Working for European companies, that is 100 percent correct.
Chandrayaan-3 landed on the Moon. The Russians tried to do it recently but failed even though the Soviets did it in the ‘70s. The Chinese sent a probe to the Moon so they’re competing with China.
The difference between private enterprise and governments.
Space X answers to one man.
Government programs must answer to hundreds (all with their own agenda).
Saudi Arabia is a fundamentalist country - and who knows if some fundamentalist muslim will rise to power in the future in those other countries - poor bet.
Correct. But MBS is a great leader. He's modern. He looks up to the West. Now women is allowed to drive in Saudi Arabia thanks to MBS.
and who knows if some fundamentalist muslim will rise to power in the future in those other countries - poor bet.
Obviously, that's a risk.
But we're having problems in the West.
To be fair, the recent US lunar probes failed as well.
US failures: Peregrine failed to even make it to the moon and Odysseus landed skewed and failed after a week. And that’s just this year.
Boeing?
“100 ton payloads. Crazy good”
Yep, it took 13 years of launches to build the ISS. I wonder what that it would have taken with Space X capability?
Sorry, India's moon landing is FAKE. The video of it looks like a cheap 1990's video game. Not buying India landing on the moon for a second.
It isn’t just Europe. It’s the whole globalist can do nothing elite who have collectively promoted themselves to be in charge of everything. It’s all coming unglued, here in the US as much as anywhere.
One quick slice of a knife, one bullet changes MBS to dead.
Less far less problems in the West than taking a fool’s risk in the ME. Brazil would be a better bet, as would Argentina than anything in the ME.
The humiliation is worse than the article states. Space X performed successful launches this year of Galileo satellites and of ESA scientific payloads.
It really is amazing isn’t it? In addition to vastly more launches and cheaper launches and technology nobody else can compete with in reusable rockets, SpaceX also has Starlink which is the only communications system the Russians can’t jam. ....and not only communications but is also for targeting for smart bombs/missiles as well and navigation for ships at sea too. Its miles ahead of everybody else in its coverage worldwide.

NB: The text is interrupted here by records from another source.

(* ===== verification/UniswapExamples.v ===== *)
(** * Concrete pools

    A chain with three ticks of liquidity around the price 105, a pool that is read
    from it, and a manager of two pools, on which the theorems of the pools are
    instantiated. *)

From S2P Require Import Prelude Ray Orders Samples Rules StateValidation Accounts BlockSync Eth Pool Donation Book.
From S2P Require Import Uniswap UniswapProps UniswapManager UniswapManagerProps DeltaExamples.
Open Scope Z_scope.

(** The word and the bit of a compressed tick. *)
Definition word_and_bit : BitmapLib.
Proof. by refine {| position := fun t => (t / 256, t mod 256) |}. Defined.

(** The next tick, with its bit of the bitmap. *)
Definition bit_next (bm : gmap Z U256) (tick spacing : i32) (lte : bool) : option (i32 * bool) :=
  let t := if lte then tick else tick + 1 in
  Some (t, match bm !! (t / 256) with Some w => Z.testbit w (t mod 256) | None => false end).

Lemma bit_next_progress bm tick spacing (lte : bool) t init :
  bit_next bm tick spacing lte = Some (t, init) -> if lte then t <= tick else tick < t.
Proof. unfold bit_next. destruct lte; intros [= <- _]; lia. Qed.

Definition bit_ticks : TickLib := {|
  MIN_TICK := -10; MAX_TICK := 10; tick_range := @tick_range sample_ticks;
  get_sqrt_ratio_at_tick := sample_ratio; get_tick_at_sqrt_ratio := sample_tick;
  next_initialized_tick_within_one_word := bit_next; compute_swap_step := sample_step;
  ratio_defined := sample_ratio_defined; ratio_mono := sample_ratio_mono;
  tick_of_ratio := sample_tick_spec; next_tick_progress := bit_next_progress;
  step_price := @step_price sample_ticks; step_amounts := @step_amounts sample_ticks;
  step_consumed := @step_consumed sample_ticks
|}.

Definition chain_tick (t : i32) (gross net : Z) : TickData :=
  {| td_initialized := true; td_tick := t; td_liquidity_gross := gross; td_liquidity_net := net |}.

Definition chain_ticks : list TickData := [chain_tick (-4) 5 5; chain_tick 2 3 3; chain_tick 4 8 (-8)].

Definition sample_chain : gmap i32 TickInfo :=
  {[ -4 := info_of (chain_tick (-4) 5 5); 2 := info_of (chain_tick 2 3 3); 4 := info_of (chain_tick 4 8 (-8)) ]}.

(** A chain that answers for the spacing 1 only. *)
Definition sample_reader : ChainReader := {|
  call_pool_data _ _ _ _ _ := Some {| token0Decimals := 18; token1Decimals := 6; v4_liquidity := 5;
    v4_sqrtPrice := 105; v4_tick := 0; v4_liquidityNet := 0 |};
  call_tick_data _ _ dir _ _ spacing _ :=
    if spacing =? 1 then Some (if dir then reverse chain_ticks else chain_ticks, 3) else None
|}.

Definition fee_hasher : PoolHasher := {|
  keccak_pair := fun a b => 1000 * a + b;
  keccak_pool_key := fun k => (1000 * currency0 k + currency1 k) * 2 ^ 24 + pk_fee k
|}.

Definition key_a : PoolKey := key_of 77 1 2 30 1.
Definition key_b : PoolKey := key_of 77 1 3 50 1.

Section uniswap_examples.
#[local] Existing Instance iter_by_encoding.
#[local] Existing Instance arith_Z.
#[local] Existing Instance sample_ratios.
#[local] Existing Instance bit_ticks.
#[local] Existing Instance word_and_bit.
#[local] Existing Instance sample_reader.
#[local] Existing Instance fee_hasher.

Lemma loaded_sample (dir : bool) td : loaded (if dir then reverse chain_ticks else chain_ticks) td ->
  td ∈ chain_ticks.
Proof. intros [H _]. destruct dir; [by apply elem_of_reverse|done]. Qed.

Lemma sample_aligned : aligned_reads.
Proof.
  intros id m dir start n spacing block ticks valid. cbn. destruct (Z.eqb_spec spacing 1) as [->|]; [|done].
  intros [= <- <-] td Htd%loaded_sample. unfold chain_ticks in Htd. rewrite !elem_of_cons in Htd.
  destruct Htd as [->|[->|[->|?%not_elem_of_nil]]]; [..|done].
  all: split; [lia|]; split; [apply Z.divide_1_l|vm_compute; split; discriminate].
Qed.

Lemma sample_reads id block : reads_chain id block sample_chain.
Proof.
  intros m dir start n spacing ticks valid. cbn. destruct (_ =? _); [|done].
  intros [= <- <-] td Htd%loaded_sample. unfold chain_ticks in Htd. rewrite !elem_of_cons in Htd.
  by destruct Htd as [->|[->|[->|?%not_elem_of_nil]]].
Qed.

Definition sample_loader : DataLoader :=
  new_with_registry (private_id key_a) (public_id key_a) (registry_of [key_a]) 9.

Definition unread : EnhancedUniswapPool := fresh_pool sample_loader 6.

Definition updated_pool (o : outcome (EnhancedUniswapPool * result unit UniPoolError)) : EnhancedUniswapPool :=
  (value_of o (unread, Ok tt)).1.

Definition sample_v4 : EnhancedUniswapPool := updated_pool (update_to_block unread (Some 7)).

Definition fine (o : outcome (EnhancedUniswapPool * result unit UniPoolError)) : bool :=
  match o with Ret (_, Ok _) => true | _ => false end.

Lemma fine_updated o : fine o = true -> o = Ret (updated_pool o, Ok tt).
Proof. by destruct o as [[p [[]|]]|]. Qed.

Lemma sample_v4_is : update_to_block unread (Some 7) = Ret (sample_v4, Ok tt).
Proof. apply fine_updated. vm_compute. reflexivity. Qed.

Lemma sample_chain_ticks t : is_Some (sample_chain !! t) -> t = -4 \/ t = 2 \/ t = 4.
Proof.
  intros [info Ht]. unfold sample_chain in Ht. rewrite !lookup_insert_Some, lookup_singleton_Some in Ht.
  destruct Ht as [[-> _]|[_ [[-> _]|[_ [-> _]]]]]; auto.
Qed.

Lemma sample_chain_aligned t : is_Some (sample_chain !! t) -> aligned 1 t.
Proof.
  intros [-> | [-> | ->]]%sample_chain_ticks.
  all: split; [lia|]; split; [apply Z.divide_1_l|vm_compute; split; discriminate].
Qed.

Lemma updated_pool_mirrors_chain_witness :
  update_to_block unread (Some 7) = Ret (sample_v4, Ok tt) /\ block_number sample_v4 = 0 /\
  (token0 sample_v4, token1 sample_v4, book_fee sample_v4) = (1, 2, 30) /\ pool_price sample_v4 = 105 /\
  size (pool_ticks sample_v4) = 3%nat /\ pool_ticks sample_v4 ⊆ sample_chain.
Proof.
  destruct (updated_pool_mirrors_chain sample_chain unread (Some 7) sample_v4 sample_v4_is) as (_ & H & Hb).
  - apply sample_reads.
  - intros t Ht. replace (pool_spacing sample_v4) with 1 by (vm_compute; reflexivity). by apply sample_chain_aligned.
  - split; [exact sample_v4_is|]. split; [exact Hb|]. split; [vm_compute; reflexivity|].
    split; [vm_compute; reflexivity|]. split; [vm_compute; reflexivity|].
    destruct H as (s & c & asks & s' & c' & bids & _ & _ & M). exact (mi_values _ _ _ M).
Defined.

Lemma update_succeeds_witness : exists p', update_to_block unread (Some 7) = Ret (p', Ok tt).
Proof.
  apply (update_succeeds unread (Some 7) (registry_of [key_a]) key_a 9
    {| token0Decimals := 18; token1Decimals := 6; v4_liquidity := 5; v4_sqrtPrice := 105; v4_tick := 0;
       v4_liquidityNet := 0 |}).
  - reflexivity.
  - vm_compute. reflexivity.
  - reflexivity.
  - reflexivity.
  - split; discriminate.
  - vm_compute. discriminate.
  - vm_compute. split; [reflexivity|discriminate].
  - vm_compute. split; discriminate.
  - vm_compute. discriminate.
  - intros dir start n. exists (if dir then reverse chain_ticks else chain_ticks), 3. split; [reflexivity|].
    split; [vm_compute; discriminate|]. intros td Htd.
    assert (td ∈ chain_ticks) as H by (destruct dir; [by apply elem_of_reverse|exact Htd]).
    unfold chain_ticks in H. rewrite !elem_of_cons in H.
    destruct H as [->|[->|[->|?%not_elem_of_nil]]]; [..|done]; vm_compute; split; discriminate.
Defined.

Lemma lowest_ratio : get_sqrt_ratio_at_tick MIN_TICK = Some MIN_SQRT_RATIO.
Proof. vm_compute. reflexivity. Qed.
Lemma highest_ratio : get_sqrt_ratio_at_tick MAX_TICK = Some MAX_SQRT_RATIO.
Proof. vm_compute. reflexivity. Qed.

Lemma simulation_ends_witness : is_Some (simulate_swap_run sample_v4 1 60 None false).
Proof.
  apply (simulation_ends lowest_ratio highest_ratio sample_v4 1 60 None false).
  - vm_compute. split; discriminate.
  - vm_compute. split; [reflexivity|discriminate].
Defined.

Definition sample_snapshot : BaselinePoolState :=
  default sample_pool (snapshot_of sample_v4).

Lemma sample_snapshot_is : fetch_pool_snapshot sample_v4 = Ok (1, 2, sample_snapshot).
Proof. vm_compute. reflexivity. Qed.

Lemma sample_v4_in_range : in_range (pool_ticks sample_v4).
Proof.
  intros t. assert (pool_ticks sample_v4 = sample_chain) as -> by (vm_compute; reflexivity).
  intros [-> | [-> | ->]]%sample_chain_ticks.
  all: vm_compute; split; discriminate.
Qed.

Lemma simulation_agrees_witness :
  let r := returned (swap_current_with_amount sample_snapshot 60 true) (noop sample_snapshot) in
  swap_current_with_amount sample_snapshot 60 true = Ret (Ok r) /\ end_price r = 93 /\ total_d_t1 r = 60 /\
  exists x, simulate_swap_run sample_v4 (token0 sample_v4) 60 None false = Some (Ok x) /\
    sim_end_price x = end_price r /\ sim_end_tick x = result_end_tick r.
Proof.
  set (r := returned (swap_current_with_amount sample_snapshot 60 true) (noop sample_snapshot)).
  assert (swap_current_with_amount sample_snapshot 60 true = Ret (Ok r)) as Hr
    by (apply succeeds_returned; vm_compute; reflexivity).
  split; [exact Hr|]. split; [vm_compute; reflexivity|]. split; [vm_compute; reflexivity|].
  destruct (simulation_agrees lowest_ratio highest_ratio sample_v4 1 2 sample_snapshot true 60 r
    sample_snapshot_is) as (x & Hx & H1 & H2 & _).
  - vm_compute. discriminate.
  - exact sample_v4_in_range.
  - vm_compute. split; discriminate.
  - vm_compute. split; [reflexivity|discriminate].
  - discriminate.
  - vm_compute. reflexivity.
  - vm_compute. reflexivity.
  - exact Hr.
  - exists x. split; [exact Hx|]. split; [exact H1|exact H2].
Defined.

(** ** The manager *)

Definition sample_factory : V4PoolFactory := {| fac_registry := registry_of [key_a]; fac_manager := 9 |}.

Definition no_manager : UniswapPoolManager :=
  {| factory := sample_factory; manager_pools := ∅; latest_synced_block := 0 |}.

Definition first_manager : UniswapPoolManager := value_of (manager_new 6 sample_factory 7) no_manager.

Lemma first_manager_is : manager_new 6 sample_factory 7 = Ret first_manager.
Proof. apply returns_value. vm_compute. reflexivity. Qed.

Lemma first_manager_ok : manager_ok first_manager.
Proof.
  destruct (manager_new_ok 6 sample_aligned sample_factory 7 first_manager (registry_of_ok [key_a]) first_manager_is)
    as [H _]. exact H.
Qed.

(** A pool is added, a block comes, the first pool is removed and more ticks of the
    other are asked for. *)
Definition sample_inputs : list (ChainReader * manager_input) :=
  [ (sample_reader, InEvent (NewPool key_b)); (sample_reader, InBlock (ManagerBlock 8));
    (sample_reader, InEvent (RemovedPool key_a));
    (sample_reader, InTicks {| range_pool_id := public_id key_b; range_start_tick := -4; zfo := true; tick_count := 20 |}) ].

Definition last_manager : UniswapPoolManager * list GlobalBlockState :=
  value_of (handle_inputs 6 first_manager sample_inputs) (no_manager, []).

Lemma last_manager_is : handle_inputs 6 first_manager sample_inputs = Ret last_manager.
Proof. apply returns_value. vm_compute. reflexivity. Qed.

Lemma sample_steady : steady ∅ (history [key_a] sample_inputs.*2).
Proof.
  cbn. split_and!; done.
Qed.

Lemma sample_distinct : distinct_ids (omap key_of_event (history [key_a] sample_inputs.*2)).
Proof.
  assert (omap key_of_event (history [key_a] sample_inputs.*2) = [key_a; key_b; key_a]) as -> by reflexivity.
  assert (forall k, k ∈ [key_a; key_b; key_a] -> k = key_a \/ k = key_b) as Hk by set_solver.
  intros k k' [->| ->]%Hk [->| ->]%Hk E; [reflexivity| | |reflexivity]; vm_compute in E; discriminate E.
Qed.

Lemma pools_follow_configuration_witness :
  manager_new 6 sample_factory 7 = Ret first_manager /\
  handle_inputs 6 first_manager sample_inputs = Ret last_manager /\ last_manager.2 = [PendingProgression 8] /\
  contract_store (history [key_a] sample_inputs.*2) !! (1, 3) = Some key_b /\
  exists p b, manager_pools last_manager.1 !! public_id key_b = Some p /\
    fetch_pool_snapshot p = Ok (1, 3, b) /\ fetch_pool_snapshots last_manager.1 !! public_id key_b = Some b /\
    pool_fee b = 50.
Proof.
  split; [exact first_manager_is|]. split; [exact last_manager_is|]. split; [vm_compute; reflexivity|].
  assert (contract_store (history [key_a] sample_inputs.*2) !! (1, 3) = Some key_b) as Hk by (vm_compute; reflexivity).
  split; [exact Hk|].
  destruct (pools_follow_configuration 6 sample_reader [key_a] 9 7 first_manager sample_inputs last_manager.1
    last_manager.2 sample_aligned) as [_ H].
  - repeat (apply Forall_cons; split; [exact sample_aligned|]). apply Forall_nil. exact I.
  - exact first_manager_is.
  - rewrite last_manager_is. destruct last_manager. reflexivity.
  - exact sample_steady.
  - exact sample_distinct.
  - destruct (H (1, 3) key_b Hk) as (p & b & H1 & H2 & H3 & H4 & _).
    exists p, b. split; [exact H1|]. split; [exact H2|]. split; [exact H3|exact H4].
Defined.

(** The tokens of the first pool, configured with another fee. *)
Definition key_a_again : PoolKey := key_of 77 1 2 40 1.

Definition reconfigured : UniswapPoolManager := value_of (handle_event 6 first_manager (NewPool key_a_again)) no_manager.

Lemma reconfigured_is : handle_event 6 first_manager (NewPool key_a_again) = Ret reconfigured.
Proof. apply returns_value. vm_compute. reflexivity. Qed.

Lemma reconfigured_pool_kept_witness :
  is_Some (fetch_pool_snapshots reconfigured !! public_id key_a) /\
  is_Some (fetch_pool_snapshots reconfigured !! public_id key_a_again).
Proof.
  destruct (reconfigured_pool_kept 6 sample_reader first_manager key_a key_a_again reconfigured first_manager_ok
    sample_aligned) as (H1 & H2 & _).
  - vm_compute. reflexivity.
  - reflexivity.
  - vm_compute. discriminate.
  - exact reconfigured_is.
  - split; [exact H1|exact H2].
Defined.

Definition after_block : UniswapPoolManager * list GlobalBlockState :=
  value_of (handle_new_block_info first_manager (ManagerBlock 8)) (no_manager, []).

Lemma after_block_is : handle_new_block_info first_manager (ManagerBlock 8) = Ret after_block.
Proof. apply returns_value. vm_compute. reflexivity. Qed.

Lemma block_brings_pools_to_chain_witness :
  handle_new_block_info first_manager (ManagerBlock 8) = Ret after_block /\
  latest_synced_block after_block.1 = 8 /\ after_block.2 = [PendingProgression 8] /\
  exists p, manager_pools after_block.1 !! public_id key_a = Some p /\ pool_ticks p ⊆ sample_chain.
Proof.
  split; [exact after_block_is|].
  destruct (block_brings_pools_to_chain sample_reader (fun _ => sample_chain) first_manager (ManagerBlock 8)
    after_block.1 after_block.2 first_manager_ok sample_aligned) as (H1 & H2 & _ & H4).
  - intros id. apply sample_reads.
  - rewrite after_block_is. destruct after_block. reflexivity.
  - split; [exact H1|]. split; [exact H2|].
    destruct (H4 (public_id key_a) key_a) as (p & v & Hp & _ & _ & Ht & _); [vm_compute; reflexivity|].
    exists p. split; [exact Hp|exact Ht].
Defined.

Lemma removal_exact_witness :
  match handle_event 6 first_manager (RemovedPool key_a) with
  | Panic => reg_pools (fac_registry (factory first_manager)) !! public_id key_a = None
  | Ret m' => is_Some (reg_pools (fac_registry (factory first_manager)) !! public_id key_a) /\ manager_ok m' /\
      manager_pools m' = delete (public_id key_a) (manager_pools first_manager)
  end.
Proof. apply (removal_exact 6 sample_reader first_manager key_a first_manager_ok). Defined.

(** ** Rewards *)

Definition sample_bid : OrderWithStorageData TopOfBlockOrder := sample_top.

Lemma reward_search_ends_witness :
  exists k res reqs, calculate_rewards (fun _ => {[ public_id key_a := sample_v4 ]}) (public_id key_a) sample_bid =
    Ret (res, reqs) /\ (k < 5)%nat.
Proof.
  destruct (reward_search_ends (fun _ => {[ public_id key_a := sample_v4 ]}) (public_id key_a) sample_bid)
    as (k & res & reqs & H1 & H2 & _).
  - intros j. exists sample_v4. split; [apply lookup_singleton_eq|]. split.
    + exists (value_of (reward_of sample_bid sample_v4) (Ok 0)). apply returns_value. vm_compute. reflexivity.
    + intros E. assert (size (pool_ticks sample_v4) = 3%nat) as Hs by (vm_compute; reflexivity).
      rewrite E, map_size_empty in Hs. discriminate Hs.
  - exists k, res, reqs. split; [exact H1|exact H2].
Defined.
End uniswap_examples.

Let’s not forget, Musk is rescuing 2 NASA Astronauts that Boeing stranded at the ISS because their spacecraft failed to work.
Given all his success when he says that he plans to put a man on the moon in the next couple of years or Mars missions in 2030, does anyone doubt he can pull it off.
With the capture of spacex in the tower and Elons plan on 1 hour turnaround times, he can do launches of lunar components and assemble them in space for the ride to the moon. It’s a whole new ballgame.
NASA should be disbanded.
Let’s hope they really leave when Trump gets elected this time. They will be much more comfortable in other big government countries.
Not enough scientists and engineers coming in on the boats from Africa.
No, but NASA projects nonetheless.
NASA used to be great in the '60s and '70s.
They're not completely useless. The Voyager mission is still active which was launched in the '70s.